Only the stretch of the listing below that runs from the line with "mkExecutionState (es_task_id s) true." through the line with "mkTCB id Kernel Created priority None." is to be printed, exactly and with both ends.

DATA EXCERPTS
---*---

(* ===== verification/Tasks.v ===== *)
(** * Task identity, lifecycle and execution handles

    [kernel/src/scheduler/task.rs] and [kernel/src/scheduler/execution.rs]:
    generational task identifiers, the control block and its state machine, and
    the architecture-independent execution binding contract. *)

From stdpp Require Import base numbers countable relations list options.
From S2P Require Import Prelude.

Local Open Scope Z_scope.

(** ** Identity *)
Record TaskId := mkTaskId { task_index : Z; task_generation : Z }.

Global Instance TaskId_eq_dec : EqDecision TaskId.
Proof. solve_decision. Defined.

Global Instance TaskId_countable : Countable TaskId.
Proof.
  apply (inj_countable' (fun t => (task_index t, task_generation t))
                        (fun p => mkTaskId p.1 p.2)).
  by intros [].
Defined.

(** The derived [Ord] is lexicographic: index first, then generation. *)
Definition TaskId_leb (a b : TaskId) : bool :=
  (task_index a <? task_index b) ||
  ((task_index a =? task_index b) && (task_generation a <=? task_generation b)).

(** ** Execution handles and the binding contract *)
Record ExecutionHandle := ExecutionHandle_for_task { handle_task_id : TaskId }.

Global Instance ExecutionHandle_eq_dec : EqDecision ExecutionHandle.
Proof. solve_decision. Defined.

(** [trait ExecutionBinding]: what an architecture promises about the
    execution state of a task. *)
Class ExecutionBinding (B Error : Type) := {
  binding_task_id : B -> TaskId;
  binding_is_bootstrapped : B -> bool;
  binding_validate : B -> result Error unit;
}.

Record ExecutionState := mkExecutionState {
  es_task_id : TaskId;
  es_bootstrapped : bool;
}.

Definition ExecutionState_new (task_id : TaskId) : ExecutionState :=
  mkExecutionState task_id false.

Definition mark_bootstrapped (s : ExecutionState) : ExecutionState :=
  mkExecutionState (es_task_id s) true.

Global Instance ExecutionState_binding : ExecutionBinding ExecutionState Empty_set := {
  binding_task_id := es_task_id;
  binding_is_bootstrapped := es_bootstrapped;
  binding_validate := fun _ => Ok tt;
}.

(** ** Control blocks *)
Inductive TaskKind := Kernel | Userspace.
Inductive TaskState := Created | Ready | Running | Blocked | Exited.

Global Instance TaskKind_eq_dec : EqDecision TaskKind.
Proof. solve_decision. Defined.
Global Instance TaskState_eq_dec : EqDecision TaskState.
Proof. solve_decision. Defined.

(** [Priority(u8)] *)
Record Priority := Priority_new { priority_value : Z }.
Definition Priority_MIN : Priority := Priority_new 0.
Definition Priority_DEFAULT : Priority := Priority_new 128.
Definition Priority_MAX : Priority := Priority_new U8_MAX.

Global Instance Priority_eq_dec : EqDecision Priority.
Proof. solve_decision. Defined.

Inductive ExecutionAttachError := AlreadyAttached.

Record TaskControlBlock := mkTCB {
  tcb_id : TaskId;
  tcb_kind : TaskKind;
  tcb_state : TaskState;
  tcb_priority : Priority;
  tcb_execution : option ExecutionHandle;
}.

Global Instance TaskControlBlock_eq_dec : EqDecision TaskControlBlock.
Proof. solve_decision. Defined.

Definition TaskControlBlock_new (id : TaskId) (priority : Priority) : TaskControlBlock :=
  mkTCB id Kernel Created priority None.

Definition TaskControlBlock_new_userspace (id : TaskId) (priority : Priority)
  : TaskControlBlock := mkTCB id Userspace Created priority None.

Definition with_state (t : TaskControlBlock) (s : TaskState) : TaskControlBlock :=
  mkTCB (tcb_id t) (tcb_kind t) s (tcb_priority t) (tcb_execution t).

Definition with_execution (t : TaskControlBlock) (e : option ExecutionHandle)
  : TaskControlBlock :=
  mkTCB (tcb_id t) (tcb_kind t) (tcb_state t) (tcb_priority t) e.

Definition tcb_attach_execution (t : TaskControlBlock)
  : result ExecutionAttachError ExecutionHandle * TaskControlBlock :=
  match tcb_execution t with
  | Some _ => (Err AlreadyAttached, t)
  | None =>
      let handle := ExecutionHandle_for_task (tcb_id t) in
      (Ok handle, with_execution t (Some handle))
  end.

Definition tcb_detach_execution (t : TaskControlBlock)
  : option ExecutionHandle * TaskControlBlock :=
  (tcb_execution t, with_execution t None).

Definition transition_valid (old new : TaskState) : bool :=
  match old, new with
  | Created, Ready | Ready, Running | Running, Ready | Running, Blocked
  | Blocked, Ready | Running, Exited | Blocked, Exited => true
  | _, _ => false
  end.

Definition transition (t : TaskControlBlock) (s : TaskState) : bool * TaskControlBlock :=
  if transition_valid (tcb_state t) s then (true, with_state t s) else (false, t).

(** ** The state machine *)
Lemma with_state_id t s : tcb_id (with_state t s) = tcb_id t.
Proof. done. Qed.

Lemma with_state_same t : with_state t (tcb_state t) = t.
Proof. by destruct t. Qed.

Lemma transition_true t s t' :
  transition t s = (true, t') -> transition_valid (tcb_state t) s = true /\ t' = with_state t s.
Proof. unfold transition. case_if; intros; by simplify_eq. Qed.

Lemma transition_false t s t' : transition t s = (false, t') -> t' = t.
Proof. unfold transition. case_if; intros; by simplify_eq. Qed.

(** One lifecycle step of a control block, and its closure. *)
Inductive lifecycle_step : TaskControlBlock -> TaskControlBlock -> Prop :=
| lifecycle_transition t s t' : transition t s = (true, t') -> lifecycle_step t t'
| lifecycle_attach t h t' : tcb_attach_execution t = (Ok h, t') -> lifecycle_step t t'
| lifecycle_detach t : lifecycle_step t (tcb_detach_execution t).2.

Lemma lifecycle_step_keeps t t' :
  lifecycle_step t t' ->
  tcb_id t' = tcb_id t /\ tcb_kind t' = tcb_kind t /\ tcb_priority t' = tcb_priority t.
Proof.
  destruct 1 as [t s t' [_ ->]%transition_true|t h t' H|t]; [done| |done].
  unfold tcb_attach_execution in H. case_match; by simplify_eq.
Qed.

Lemma lifecycle_created_final t t' :
  rtc lifecycle_step t t' ->
  (tcb_state t' = Created -> tcb_state t = Created) /\
  (tcb_state t = Exited -> tcb_state t' = Exited).
Proof.
  induction 1 as [t|t1 t2 t3 H12 _ [IH1 IH2]]; [done|].
  assert (tcb_state t2 = Created -> tcb_state t1 = Created) as Hc.
  { destruct H12 as [t s t' [Hv ->]%transition_true|t h t' H|t]; simpl; auto.
    - intros ->. by destruct (tcb_state t).
    - unfold tcb_attach_execution in H. case_match; by simplify_eq. }
  assert (tcb_state t1 = Exited -> tcb_state t2 = Exited) as He.
  { destruct H12 as [t s t' [Hv ->]%transition_true|t h t' H|t]; simpl; auto.
    - intros Ht. rewrite Ht in Hv. done.
    - unfold tcb_attach_execution in H. case_match; by simplify_eq. }
  split; auto.
Qed.

Lemma lifecycle_handle t t' :
  rtc lifecycle_step t t' ->
  (forall h, tcb_execution t = Some h -> handle_task_id h = tcb_id t) ->
  forall h, tcb_execution t' = Some h -> handle_task_id h = tcb_id t'.
Proof.
  induction 1 as [t|t1 t2 t3 H12 _ IH]; [done|]. intros Ht1. apply IH.
  destruct H12 as [t s t' [Hv ->]%transition_true|t h t' H|t]; simpl; auto; [|done].
  unfold tcb_attach_execution in H. case_match; simplify_eq/=. by intros ? [= <-].
Qed.

(** Along any sequence of transitions, attachments and detachments starting
    from a fresh control block, identity, kind and priority never change, the
    [Created] state is never re-entered, [Exited] is terminal, and an attached
    execution handle names the task itself. *)
Theorem task_lifecycle_sound id prio kind t :
  rtc lifecycle_step
    (match kind with Kernel => TaskControlBlock_new id prio
                   | Userspace => TaskControlBlock_new_userspace id prio end) t ->
  tcb_id t = id /\ tcb_kind t = kind /\ tcb_priority t = prio /\
  (forall h, tcb_execution t = Some h -> handle_task_id h = id) /\
  (forall t', rtc lifecycle_step t t' ->
     (tcb_state t = Exited -> tcb_state t' = Exited) /\
     (tcb_state t <> Created -> tcb_state t' <> Created)).
Proof.
  intros H.
  assert (tcb_id t = id /\ tcb_kind t = kind /\ tcb_priority t = prio) as (Hi & Hk & Hp).
  { revert H. set (t0 := match kind with Kernel => _ | Userspace => _ end). intros H.
    assert (tcb_id t0 = id /\ tcb_kind t0 = kind /\ tcb_priority t0 = prio) as Ht0
      by by destruct kind.
    clearbody t0. induction H as [|t0 t1 t2 H01 _ IH]; [done|].
    apply IH. apply lifecycle_step_keeps in H01. destruct_and!. split_and!; congruence. }
  split_and!; [done..| |].
  - intros h Hh. rewrite <- Hi. eapply lifecycle_handle; [exact H| |exact Hh].
    by destruct kind.
  - intros t' [Hc He]%lifecycle_created_final. split; auto.
Qed.

Lemma task_lifecycle_sound_witness :
  tcb_id (with_state (TaskControlBlock_new (mkTaskId 3 7) Priority_DEFAULT) Ready)
  = mkTaskId 3 7.
Proof.
  refine (proj1 (task_lifecycle_sound (mkTaskId 3 7) Priority_DEFAULT Kernel _ _)).
  apply rtc_once. apply (lifecycle_transition _ Ready). reflexivity.
Defined.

---*---

REPLY
  mkExecutionState (es_task_id s) true.

Global Instance ExecutionState_binding : ExecutionBinding ExecutionState Empty_set := {
  binding_task_id := es_task_id;
  binding_is_bootstrapped := es_bootstrapped;
  binding_validate := fun _ => Ok tt;
}.

(** ** Control blocks *)
Inductive TaskKind := Kernel | Userspace.
Inductive TaskState := Created | Ready | Running | Blocked | Exited.

Global Instance TaskKind_eq_dec : EqDecision TaskKind.
Proof. solve_decision. Defined.
Global Instance TaskState_eq_dec : EqDecision TaskState.
Proof. solve_decision. Defined.

(** [Priority(u8)] *)
Record Priority := Priority_new { priority_value : Z }.
Definition Priority_MIN : Priority := Priority_new 0.
Definition Priority_DEFAULT : Priority := Priority_new 128.
Definition Priority_MAX : Priority := Priority_new U8_MAX.

Global Instance Priority_eq_dec : EqDecision Priority.
Proof. solve_decision. Defined.

Inductive ExecutionAttachError := AlreadyAttached.

Record TaskControlBlock := mkTCB {
  tcb_id : TaskId;
  tcb_kind : TaskKind;
  tcb_state : TaskState;
  tcb_priority : Priority;
  tcb_execution : option ExecutionHandle;
}.

Global Instance TaskControlBlock_eq_dec : EqDecision TaskControlBlock.
Proof. solve_decision. Defined.

Definition TaskControlBlock_new (id : TaskId) (priority : Priority) : TaskControlBlock :=
  mkTCB id Kernel Created priority None.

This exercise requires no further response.